Perineuronal heparan sulfates (HS) have been implicated in controlling the open-state of AMPA-type glutamate receptors (AMPARs) which govern excitatory synaptic transmission. Our finding of neuronal heparanase-immunoreactivity in the rat vestibular nucleus (VN) led us to test if the secreted enzyme acts on perineuronal HS to regulate synaptic function in the vestibular circuit. Neuron cultures stimulated with phorbol ester were found to secrete the pro-form. Treatment with recombinant proheparanase triggered internalization of membrane associated HS-proteoglycans in VN cultures. Electrophysiological studies on VN-containing brain slices revealed decrease in amplitude of excitatory postsynaptic currents following treatment with proheparanase or phorbol ester. Taken together, these findings suggest that activity-dependent secretion of proheparanase induces internalization of HSPG and associated AMPAR at the VN synapse. We then asked if proheparanase plays a part in the maturation of the vestibular circuitry. Immunohistochemical analysis of the VN revealed colocalization of syndecan and heparanase immunoreactivities in GABAergic interneurons, contrasting the localization of HS- and perlecan immunoreactivities in perineuronal nets (stained positive with Wisteria floribunda agglutinin). Immunoreactivities of both perineuronal HS and heparanase showed progressive increase with postnatal development, time-matched with consolidation of perineuronal nets of GABAergic neurons.

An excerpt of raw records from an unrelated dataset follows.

(* ===== verification/Enc28Driver.v ===== *)
(** The ENC28J60 driver, [enc28j60/enc28j60.c].

    Every function of the file is a computation over the driver state: the static variable
    [priv_enc28_curr_bank] and the environment [W] the SPI callbacks act on. A pointer parameter is
    an [option] ([None] is the null pointer) carrying the object it points to; a function that
    writes through pointers returns the new contents next to its status. The polling loops take
    their iteration bound from the section variable [fuel]. *)
From Stdlib Require Import ZArith Lia Bool.
From stdpp Require Import base decidable list.
From S2P Require Import Prelude Enc28Regs.

(** The driver's own static variable and the environment. *)
Record drv (W : Type) : Type := mk_drv {
  priv_enc28_curr_bank : Z;
  world : W
}.
Arguments mk_drv {W}.
Arguments priv_enc28_curr_bank {W}.
Arguments world {W}.

(** [EXIT_IF_ERR(s)]: leave the enclosing function with result [e] unless [s] is [ENC28_OK]. *)
Definition exit_if_err {S A} (s : ENC28_CommandStatus) (e : A) (k : prog S A) : prog S A :=
  if is_ok s then k else ret e.

Notation "'EXIT_IF_ERR' s 'RETURN' e ;; k" := (exit_if_err s e k)
  (at level 100, s at level 0, e at level 0, k at level 200, right associativity) : c_scope.

(** [status = m; EXIT_IF_ERR(status);] in a function that only returns its status. *)
Notation "'TRY' m ;; k" := (bind m (fun st => exit_if_err st st k))
  (at level 100, m at next level, k at level 200, right associativity) : c_scope.

(** [CHECK_RESERVED_REG]: register 0x1A of every bank is reserved. *)
Definition CHECK_RESERVED_REG (reg_id : Z) : bool := reg_id =? 0x1A.

(** * Building commands *)

Definition enc28_prepare_read_ctl_reg (out : option Z) (reg_id : Z)
  : ENC28_CommandStatus * option Z :=
  if CHECK_RESERVED_REG reg_id then (ENC28_INVALID_REGISTER, out)
  else match out with
       | None => (ENC28_INVALID_PARAM, None)
       | Some _ =>
         (ENC28_OK,
          Some (u8 (Z.shiftl ENC28_OP_RCR ENC28_SPI_ARG_BITS .| (reg_id .& ENC28_SPI_ARG_MASK))))
       end.

(** The three 16-bit command builders differ in their opcode only. *)
Definition prepare_cmd16 (opcode : Z) (out : option Z) (reg_id arg : Z)
  : ENC28_CommandStatus * option Z :=
  if CHECK_RESERVED_REG reg_id then (ENC28_INVALID_REGISTER, out)
  else match out with
       | None => (ENC28_INVALID_PARAM, None)
       | Some _ =>
         let command_byte :=
           u8 (Z.shiftl opcode ENC28_SPI_ARG_BITS .| (reg_id .& ENC28_SPI_ARG_MASK)) in
         (ENC28_OK, Some (u16 (Z.shiftl command_byte 8 .| arg)))
       end.

Definition enc28_prepare_write_ctl_reg := prepare_cmd16 ENC28_OP_WCR.
Definition enc28_prepare_set_bits_ctl_reg := prepare_cmd16 ENC28_OP_BFS.
Definition enc28_prepare_clear_bits_ctl_reg := prepare_cmd16 ENC28_OP_BFC.

(** * Register classes *)

Definition priv_enc28_is_phy_reg (reg_id : Z) : bool :=
  (reg_id <=? 0x03) || ((0x10 <=? reg_id) && (reg_id <=? 0x14)).

Definition is_mac_or_mii_reg_in (bank reg_id : Z) : bool :=
  if bank =? 2 then
    (reg_id =? ENC28_CR_MACON1) || (reg_id =? ENC28_CR_MACON3) ||
    (reg_id =? ENC28_CR_MACON4) || (reg_id =? ENC28_CR_MABBIPG) ||
    (reg_id =? ENC28_CR_MAIPGL) || (reg_id =? ENC28_CR_MAIPGH) ||
    (reg_id =? ENC28_CR_MACLCON1) || (reg_id =? ENC28_CR_MACLCON2) ||
    (reg_id =? ENC28_CR_MAMXFLH) || (reg_id =? ENC28_CR_MAMXFLL) ||
    (reg_id =? ENC28_CR_MICMD) || (reg_id =? ENC28_CR_MIREGADR) ||
    (reg_id =? ENC28_CR_MIWRL) || (reg_id =? ENC28_CR_MIWRH) ||
    (reg_id =? ENC28_CR_MIRDL) || (reg_id =? ENC28_CR_MIRDH)
  else if bank =? 3 then
    (reg_id =? ENC28_CR_MISTAT) || (reg_id =? ENC28_CR_MAC_ADD1) ||
    (reg_id =? ENC28_CR_MAC_ADD2) || (reg_id =? ENC28_CR_MAC_ADD3) ||
    (reg_id =? ENC28_CR_MAC_ADD4) || (reg_id =? ENC28_CR_MAC_ADD5) ||
    (reg_id =? ENC28_CR_MAC_ADD6)
  else false.

Section Driver.
Context {W : Type}.
Variable fuel : nat.

Local Abbreviation ctx_t := (option (ENC28_SPI_Context W)).
Local Abbreviation M := (prog (drv W)).
Local Abbreviation status_t := ENC28_CommandStatus.

Definition priv_enc28_is_mac_or_mii_reg (reg_id : Z) : M bool :=
  d <- get ;; ret (is_mac_or_mii_reg_in (priv_enc28_curr_bank d) reg_id).

Definition set_curr_bank (b : Z) : M unit := modify (fun d => mk_drv b (world d)).

(** ** Calls through the context

    [ctx->f(args)]: undefined when the pointer or the callback is null. *)

Definition on_world (f : W -> W) : M unit :=
  modify (fun d => mk_drv (priv_enc28_curr_bank d) (f (world d))).

Definition on_world_r {A} (f : W -> A * W) : M A := fun d =>
  let '(a, w) := f (world d) in Done a (mk_drv (priv_enc28_curr_bank d) w).

Definition call_nss_pin_op (ctx : ctx_t) (v : Z) : M unit :=
  match ctx ≫= nss_pin_op with Some f => on_world (f v) | None => undefined end.

Definition call_spi_out_op (ctx : ctx_t) (buff : list Z) : M unit :=
  match ctx ≫= spi_out_op with Some f => on_world (f buff) | None => undefined end.

Definition call_spi_in_op (ctx : ctx_t) (buff : list Z) : M (list Z) :=
  match ctx ≫= spi_in_op with Some f => on_world_r (f buff) | None => undefined end.

Definition call_spi_in_out_op (ctx : ctx_t) (tx rx : list Z) : M (list Z) :=
  match ctx ≫= spi_in_out_op with Some f => on_world_r (f tx rx) | None => undefined end.

Definition call_wait_nano (ctx : ctx_t) (n : Z) : M unit :=
  match ctx ≫= wait_nano with Some f => on_world (f n) | None => undefined end.

(** The parameter test of the register functions; the variant with [wait_nano] is the one of
    the functions that wait. *)
Definition ctx_incomplete (ctx : ctx_t) : bool :=
  match ctx with
  | None => true
  | Some c => is_null (nss_pin_op c) || is_null (spi_in_op c) || is_null (spi_out_op c)
  end.

Definition ctx_incomplete_wait (ctx : ctx_t) : bool :=
  match ctx with
  | None => true
  | Some c => is_null (nss_pin_op c) || is_null (spi_in_op c) || is_null (spi_out_op c)
              || is_null (wait_nano c)
  end.

(** ** Control registers *)

Definition enc28_do_read_ctl_reg (ctx : ctx_t) (reg_id : Z) (reg_value : option Z)
  : M (status_t * option Z) :=
  if ctx_incomplete ctx then ret (ENC28_INVALID_PARAM, reg_value) else
  match reg_value with
  | None => ret (ENC28_INVALID_PARAM, None)
  | Some old =>
    match enc28_prepare_read_ctl_reg (Some 0) reg_id with
    | (ENC28_OK, Some cmd_buff) =>
      skip_dummy_byte <- priv_enc28_is_mac_or_mii_reg reg_id ;;
      call_nss_pin_op ctx 0 ;;
      call_spi_out_op ctx [cmd_buff] ;;
      v <- (if skip_dummy_byte : bool then
              buff <- call_spi_in_op ctx [0; 0] ;; ret (buff !!! 1%nat)
            else
              buff <- call_spi_in_op ctx [old] ;; ret (buff !!! 0%nat)) ;;
      call_nss_pin_op ctx 1 ;;
      ret (ENC28_OK, Some v)
    | (status, _) => ret (status, reg_value)
    end
  end.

Neonatal treatment of the VN with the GABAA receptor antagonist, bicuculline, delayed the onset of negative geotaxis (an innate reflex of the vestibular circuit). If neonatal treatment of the VN with proheparanase results in similar delay, it is expected that proheparanase-triggered down-regulation of AMPAR levels at GABAergic interneurons contributes a crucial link in the postnatal maturation of vestibular function.